Ehlers-Danlos syndrome is a rare genetic disorder that stifles that ability to essentially be stable, according to doctors.

Jackie said each step can be painful. She said it’s led to eight emergency room trips over a two year span.

“Not a single medical doctor in the ER we've come across really knows much about Ehlers-Danlos syndrome,” Eloise Stager said.

Jackie said there’s little treatment and the syndrome has led to other painful ailments affecting her entire body.

In efforts to help people like Jackie , state lawmakers approved legislation last session aimed at creating a task force specifically for rare diseases.

Lawmakers said the idea came from a woman who asked Rep. John Hampton, who serves the 16th district of Simsbury, for help. The woman said her disease was not covered by insurance.

Hampton said his task force is still a work in progress.

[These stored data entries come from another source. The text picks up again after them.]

(** * demeter: the asset ledger, the pool model and the bar normaliser

    A shallow embedding of
      - [demeter/uniswap/_typing.py]: [UniV3Pool.__init__], [BrokerAsset.add],
        [BrokerAsset.sub], [BrokerAsset.amount_in_wei];
      - [demeter/uniswap/data.py]: [LINE_RULES], [get_line_rules_safe],
        [resample], [fillna];
    together with the part of Python's [decimal] module and of pandas that
    these functions call.

    Modelling decisions.
      - A [Decimal] is a finite decimal number [coef * 10^expo].  Arithmetic
        follows the default context of the [decimal] module: the exact result
        rounded to 28 significant digits, ROUND_HALF_EVEN.  The special values
        (NaN, infinities), the sign of zero and the exponent limits of the
        context (+-999999) are outside the model.
      - The float literal [0.00001] is the binary64 number nearest to it;
        Python compares a [Decimal] with a float exactly.
      - A pandas Series is a list of cells, a missing cell (NaN) is [None];
        cells hold integers, as the fields of [UniLPDataRaw] do.  A column
        without a missing cell has dtype int64; a missing cell is NaN, which
        makes the column float64.  A sum is computed in the arithmetic of the
        dtype, by the compensated loop of pandas' [group_sum]: int64 wraps
        around, float64 rounds to 53 significant bits.  The infinities of
        float64 (beyond 2^1024) are outside the model.
      - A resampler assigns every row to a bar by its timestamp; the bars of
        the result are all the bins from the first occupied one to the last.
        An aggregate skips missing cells; the sum of no value is 0, the other
        aggregates of no value are missing.  The model covers the calls that
        pandas accepts: the index holds timestamps, and the caller's [agg]
        names aggregation methods; every other call raises inside pandas.
      - [Series.fillna] takes a value or a method and raises ValueError when
        it gets both or neither.  [fillna] is modelled for its [value] and
        [method] arguments; [axis], [inplace], [limit] and [downcast] are at
        their defaults. *)

From Stdlib Require Import ZArith QArith Qabs Qround Qpower Lia Lqa List.
From stdpp Require Import base gmap strings list.
(** * databutter: the performance engine (performance-engine.js)

    A shallow embedding of [PerformanceConstraints], [PerformanceMonitor],
    [GPUOnlyAnimationBuilder] and [PerformanceGSAPOverride], together with
    the default parameter state and the year animation of
    [ButteryAnimationEngine] (animation-engine.js) and the level and
    adaptation methods of [ButteryPerformanceMonitor].

    JavaScript objects used as dictionaries are finite maps from property
    names to values; mutation is explicit state passing in a small
    state-and-exception monad, so that a [TypeError] raised half-way through
    a method leaves the writes made before it in place, as it does in the
    source.  Numbers are exact rationals extended with [NaN] and the two
    infinities: the code only compares them, takes minima and maxima, and
    rounds one quotient, so the rounding of binary64 arithmetic is outside
    the model (the times and durations that the year animation computes are
    exact sums and products here). *)

From Stdlib Require Import ZArith QArith Qround.
From stdpp Require Import gmap strings list fin_maps pretty.

Local Open Scope Z_scope.

(** ** JavaScript numbers *)

Inductive number :=
  | NaN
  | Inf (negative : bool)
  | Fin (q : Q).

Definition num (z : Z) : number := Fin (inject_Z z).

(** [a <= b] on numbers; [false] as soon as one side is [NaN]. *)
Definition num_leb (a b : number) : bool :=
  match a, b with
  | NaN, _ | _, NaN => false
  | Inf true, _ => true
  | _, Inf false => true
  | Inf false, _ => false
  | _, Inf true => false
  | Fin x, Fin y => Qle_bool x y
  end.

(** [a < b]; [false] as soon as one side is [NaN]. *)
Definition num_ltb (a b : number) : bool :=
  match a, b with
  | NaN, _ | _, NaN => false
  | _, _ => negb (num_leb b a)
  end.

(** [Math.min(a, b)] and [Math.max(a, b)]: [NaN] is contagious, otherwise
    one of the two arguments is returned. *)
Definition Math_min (a b : number) : number :=
  match a, b with
  | NaN, _ | _, NaN => NaN
  | _, _ => if num_leb a b then a else b
  end.

Definition Math_max (a b : number) : number :=
  match a, b with
  | NaN, _ | _, NaN => NaN
  | _, _ => if num_leb a b then b else a
  end.

(** [Math.round]: the nearest integer, ties towards plus infinity. *)
Definition Math_round (a : number) : number :=
  match a with
  | Fin q => num (Qfloor (q + (1 # 2)))
  | _ => a
  end.

(** [a / b] with the IEEE results for a zero or infinite divisor (there is
    no negative zero in the model: a zero divisor counts as positive). *)
Definition js_div (a b : number) : number :=
  match a, b with
  | NaN, _ | _, NaN => NaN
  | Inf _, Inf _ => NaN
  | Inf s, Fin y => Inf (xorb s (Qle_bool y 0 && negb (Qeq_bool y 0)))
  | Fin _, Inf _ => num 0
  | Fin x, Fin y =>
      if Qeq_bool y 0 then
        if Qeq_bool x 0 then NaN else Inf (negb (Qle_bool 0 x))
      else Fin (x / y)
  end.

(** [a + b], [a - b] and [a * b] with the IEEE results for infinite
    operands. *)
Definition js_add (a b : number) : number :=
  match a, b with
  | NaN, _ | _, NaN => NaN
  | Inf s, Inf s' => if Bool.eqb s s' then Inf s else NaN
  | Inf s, Fin _ | Fin _, Inf s => Inf s
  | Fin x, Fin y => Fin (x + y)
  end.

Definition js_neg (a : number) : number :=
  match a with
  | NaN => NaN
  | Inf s => Inf (negb s)
  | Fin x => Fin (- x)
  end.

Definition js_sub (a b : number) : number := js_add a (js_neg b).

Definition js_mul (a b : number) : number :=
  match a, b with
  | NaN, _ | _, NaN => NaN
  | Inf s, Inf s' => Inf (xorb s s')
  | Inf s, Fin y | Fin y, Inf s =>
      if Qeq_bool y 0 then NaN else Inf (xorb s (negb (Qle_bool 0 y)))
  | Fin x, Fin y => Fin (x * y)
  end.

“[It was created] to make recommendations that hopefully establish a permanent council that will stay active throughout the years recommending legislation to the General Assembly making recommendations of how to better support these families,” Hampton said.

That may mean more diseases being covered by insurance, money for research or higher awareness.

It could perhaps one day mean a cure for Ehlers-Danlos syndrome.

“It would definitely enable me to go back doing what I want to do in life,” Jackie said.

Hampton said the task force will meet and make recommendations by January. He hopes it will be a permanent group.